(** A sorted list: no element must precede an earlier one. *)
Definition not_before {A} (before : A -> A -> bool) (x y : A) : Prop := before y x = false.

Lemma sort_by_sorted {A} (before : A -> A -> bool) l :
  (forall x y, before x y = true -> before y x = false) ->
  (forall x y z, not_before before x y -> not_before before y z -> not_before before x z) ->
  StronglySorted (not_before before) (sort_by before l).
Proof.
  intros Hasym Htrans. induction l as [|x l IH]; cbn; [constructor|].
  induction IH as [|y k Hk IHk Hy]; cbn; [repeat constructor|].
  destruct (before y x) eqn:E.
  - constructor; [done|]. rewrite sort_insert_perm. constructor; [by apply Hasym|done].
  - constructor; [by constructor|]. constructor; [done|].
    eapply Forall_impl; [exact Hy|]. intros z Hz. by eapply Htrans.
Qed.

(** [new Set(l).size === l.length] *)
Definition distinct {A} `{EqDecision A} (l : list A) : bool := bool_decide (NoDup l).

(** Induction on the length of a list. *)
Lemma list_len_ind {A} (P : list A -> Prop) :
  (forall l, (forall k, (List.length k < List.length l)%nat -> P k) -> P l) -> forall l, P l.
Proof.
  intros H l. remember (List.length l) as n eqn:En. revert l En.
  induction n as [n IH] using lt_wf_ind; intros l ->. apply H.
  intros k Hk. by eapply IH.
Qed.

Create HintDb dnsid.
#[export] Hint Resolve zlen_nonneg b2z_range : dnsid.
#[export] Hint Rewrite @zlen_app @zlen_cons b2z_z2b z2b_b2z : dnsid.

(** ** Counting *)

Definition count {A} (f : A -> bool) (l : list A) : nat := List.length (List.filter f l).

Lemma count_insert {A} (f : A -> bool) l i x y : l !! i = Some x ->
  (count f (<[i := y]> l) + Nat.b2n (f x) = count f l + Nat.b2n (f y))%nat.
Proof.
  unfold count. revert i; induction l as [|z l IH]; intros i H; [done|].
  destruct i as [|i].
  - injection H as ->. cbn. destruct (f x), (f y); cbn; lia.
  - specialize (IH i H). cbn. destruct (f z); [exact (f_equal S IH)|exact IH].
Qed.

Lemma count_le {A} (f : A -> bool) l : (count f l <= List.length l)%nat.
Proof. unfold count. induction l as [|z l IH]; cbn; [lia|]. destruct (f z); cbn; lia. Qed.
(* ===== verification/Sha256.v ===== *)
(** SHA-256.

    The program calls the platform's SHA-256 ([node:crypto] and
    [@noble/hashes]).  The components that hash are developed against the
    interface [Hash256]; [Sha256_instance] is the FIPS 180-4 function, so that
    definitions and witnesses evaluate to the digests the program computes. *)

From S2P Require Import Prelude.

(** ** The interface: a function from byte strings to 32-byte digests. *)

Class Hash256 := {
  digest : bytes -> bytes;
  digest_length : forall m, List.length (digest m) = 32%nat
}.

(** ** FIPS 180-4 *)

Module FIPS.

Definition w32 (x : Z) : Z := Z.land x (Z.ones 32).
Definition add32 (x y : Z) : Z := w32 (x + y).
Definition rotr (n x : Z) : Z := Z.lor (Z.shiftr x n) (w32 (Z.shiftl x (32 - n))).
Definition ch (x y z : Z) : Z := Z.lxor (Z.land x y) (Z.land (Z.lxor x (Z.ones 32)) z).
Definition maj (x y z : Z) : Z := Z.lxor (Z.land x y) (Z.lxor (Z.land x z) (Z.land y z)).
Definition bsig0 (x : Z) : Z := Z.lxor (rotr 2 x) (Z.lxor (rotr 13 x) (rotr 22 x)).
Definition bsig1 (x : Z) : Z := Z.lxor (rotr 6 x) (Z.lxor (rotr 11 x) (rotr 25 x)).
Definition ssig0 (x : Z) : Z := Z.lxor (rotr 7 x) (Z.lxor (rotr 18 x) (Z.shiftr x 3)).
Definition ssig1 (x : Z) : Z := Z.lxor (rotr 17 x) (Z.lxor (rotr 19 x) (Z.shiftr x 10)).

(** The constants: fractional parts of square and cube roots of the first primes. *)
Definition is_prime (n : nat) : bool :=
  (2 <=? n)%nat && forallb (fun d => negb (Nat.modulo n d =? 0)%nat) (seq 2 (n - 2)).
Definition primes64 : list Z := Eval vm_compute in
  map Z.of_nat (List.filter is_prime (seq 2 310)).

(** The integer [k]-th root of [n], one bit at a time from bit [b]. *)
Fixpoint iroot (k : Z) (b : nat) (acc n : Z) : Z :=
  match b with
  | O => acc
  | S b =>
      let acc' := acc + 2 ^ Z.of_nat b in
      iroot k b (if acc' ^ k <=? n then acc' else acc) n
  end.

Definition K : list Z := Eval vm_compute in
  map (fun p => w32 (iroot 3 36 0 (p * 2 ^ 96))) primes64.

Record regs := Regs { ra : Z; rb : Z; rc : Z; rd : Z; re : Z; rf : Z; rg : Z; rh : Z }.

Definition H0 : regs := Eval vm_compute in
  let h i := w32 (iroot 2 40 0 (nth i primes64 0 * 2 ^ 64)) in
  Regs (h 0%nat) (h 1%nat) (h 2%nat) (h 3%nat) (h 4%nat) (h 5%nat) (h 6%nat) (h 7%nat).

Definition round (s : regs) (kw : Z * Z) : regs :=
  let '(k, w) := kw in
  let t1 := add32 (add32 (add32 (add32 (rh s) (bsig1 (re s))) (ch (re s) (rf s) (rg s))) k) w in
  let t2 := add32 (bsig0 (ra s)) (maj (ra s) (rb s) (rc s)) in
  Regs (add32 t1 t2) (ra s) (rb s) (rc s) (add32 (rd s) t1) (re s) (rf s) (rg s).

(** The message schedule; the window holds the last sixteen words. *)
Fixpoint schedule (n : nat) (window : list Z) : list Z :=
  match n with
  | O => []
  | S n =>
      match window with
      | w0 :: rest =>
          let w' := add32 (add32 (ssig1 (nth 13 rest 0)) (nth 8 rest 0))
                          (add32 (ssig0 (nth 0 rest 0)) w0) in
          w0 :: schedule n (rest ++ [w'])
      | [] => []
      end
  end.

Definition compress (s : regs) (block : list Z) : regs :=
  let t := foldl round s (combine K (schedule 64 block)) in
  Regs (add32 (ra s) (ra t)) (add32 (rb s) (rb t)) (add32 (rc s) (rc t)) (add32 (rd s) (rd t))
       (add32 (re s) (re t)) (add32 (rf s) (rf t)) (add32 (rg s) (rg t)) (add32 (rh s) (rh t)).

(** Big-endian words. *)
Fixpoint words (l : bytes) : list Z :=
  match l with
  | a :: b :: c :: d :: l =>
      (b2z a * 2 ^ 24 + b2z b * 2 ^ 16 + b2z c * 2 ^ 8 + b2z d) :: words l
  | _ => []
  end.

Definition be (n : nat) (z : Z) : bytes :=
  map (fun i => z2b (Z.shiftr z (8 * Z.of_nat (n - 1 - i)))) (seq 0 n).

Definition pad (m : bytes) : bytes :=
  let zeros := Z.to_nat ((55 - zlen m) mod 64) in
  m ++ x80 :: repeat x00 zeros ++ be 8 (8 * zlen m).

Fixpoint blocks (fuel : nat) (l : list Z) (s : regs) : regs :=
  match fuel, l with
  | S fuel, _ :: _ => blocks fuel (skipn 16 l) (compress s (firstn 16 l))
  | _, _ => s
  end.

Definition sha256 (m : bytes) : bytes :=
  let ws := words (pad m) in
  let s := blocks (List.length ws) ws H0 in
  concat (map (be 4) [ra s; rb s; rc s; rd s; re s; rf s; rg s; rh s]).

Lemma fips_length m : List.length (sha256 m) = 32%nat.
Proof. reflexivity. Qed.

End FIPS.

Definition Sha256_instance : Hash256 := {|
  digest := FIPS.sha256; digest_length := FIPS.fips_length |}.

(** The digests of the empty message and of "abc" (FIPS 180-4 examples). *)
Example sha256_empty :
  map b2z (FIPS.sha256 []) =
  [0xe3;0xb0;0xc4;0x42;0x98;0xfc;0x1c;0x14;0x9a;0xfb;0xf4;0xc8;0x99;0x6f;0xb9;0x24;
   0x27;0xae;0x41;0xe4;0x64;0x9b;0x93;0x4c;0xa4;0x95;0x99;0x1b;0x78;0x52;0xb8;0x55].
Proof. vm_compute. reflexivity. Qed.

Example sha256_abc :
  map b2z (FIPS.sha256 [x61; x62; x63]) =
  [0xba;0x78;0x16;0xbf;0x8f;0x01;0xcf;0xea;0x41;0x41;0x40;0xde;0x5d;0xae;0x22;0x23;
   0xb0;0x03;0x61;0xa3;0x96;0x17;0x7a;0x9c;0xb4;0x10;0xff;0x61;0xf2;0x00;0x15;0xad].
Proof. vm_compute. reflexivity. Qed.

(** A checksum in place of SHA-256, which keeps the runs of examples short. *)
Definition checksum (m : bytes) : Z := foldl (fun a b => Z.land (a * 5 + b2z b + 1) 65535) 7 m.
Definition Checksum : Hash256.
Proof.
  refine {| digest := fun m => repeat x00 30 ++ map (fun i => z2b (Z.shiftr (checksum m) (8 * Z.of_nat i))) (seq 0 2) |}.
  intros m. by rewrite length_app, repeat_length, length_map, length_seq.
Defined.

• What the task requires: In the listing above, locate the line containing "(P : list A" and the line containing "From S2P Require Import Prelude.". Extract those two lines and every line between them, exactly as written, and only those.

• Answer section:
Lemma list_len_ind {A} (P : list A -> Prop) :
  (forall l, (forall k, (List.length k < List.length l)%nat -> P k) -> P l) -> forall l, P l.
Proof.
  intros H l. remember (List.length l) as n eqn:En. revert l En.
  induction n as [n IH] using lt_wf_ind; intros l ->. apply H.
  intros k Hk. by eapply IH.
Qed.

Create HintDb dnsid.
#[export] Hint Resolve zlen_nonneg b2z_range : dnsid.
#[export] Hint Rewrite @zlen_app @zlen_cons b2z_z2b z2b_b2z : dnsid.

(** ** Counting *)

Definition count {A} (f : A -> bool) (l : list A) : nat := List.length (List.filter f l).

Lemma count_insert {A} (f : A -> bool) l i x y : l !! i = Some x ->
  (count f (<[i := y]> l) + Nat.b2n (f x) = count f l + Nat.b2n (f y))%nat.
Proof.
  unfold count. revert i; induction l as [|z l IH]; intros i H; [done|].
  destruct i as [|i].
  - injection H as ->. cbn. destruct (f x), (f y); cbn; lia.
  - specialize (IH i H). cbn. destruct (f z); [exact (f_equal S IH)|exact IH].
Qed.

Lemma count_le {A} (f : A -> bool) l : (count f l <= List.length l)%nat.
Proof. unfold count. induction l as [|z l IH]; cbn; [lia|]. destruct (f z); cbn; lia. Qed.
(* ===== verification/Sha256.v ===== *)
(** SHA-256.

    The program calls the platform's SHA-256 ([node:crypto] and
    [@noble/hashes]).  The components that hash are developed against the
    interface [Hash256]; [Sha256_instance] is the FIPS 180-4 function, so that
    definitions and witnesses evaluate to the digests the program computes. *)

From S2P Require Import Prelude.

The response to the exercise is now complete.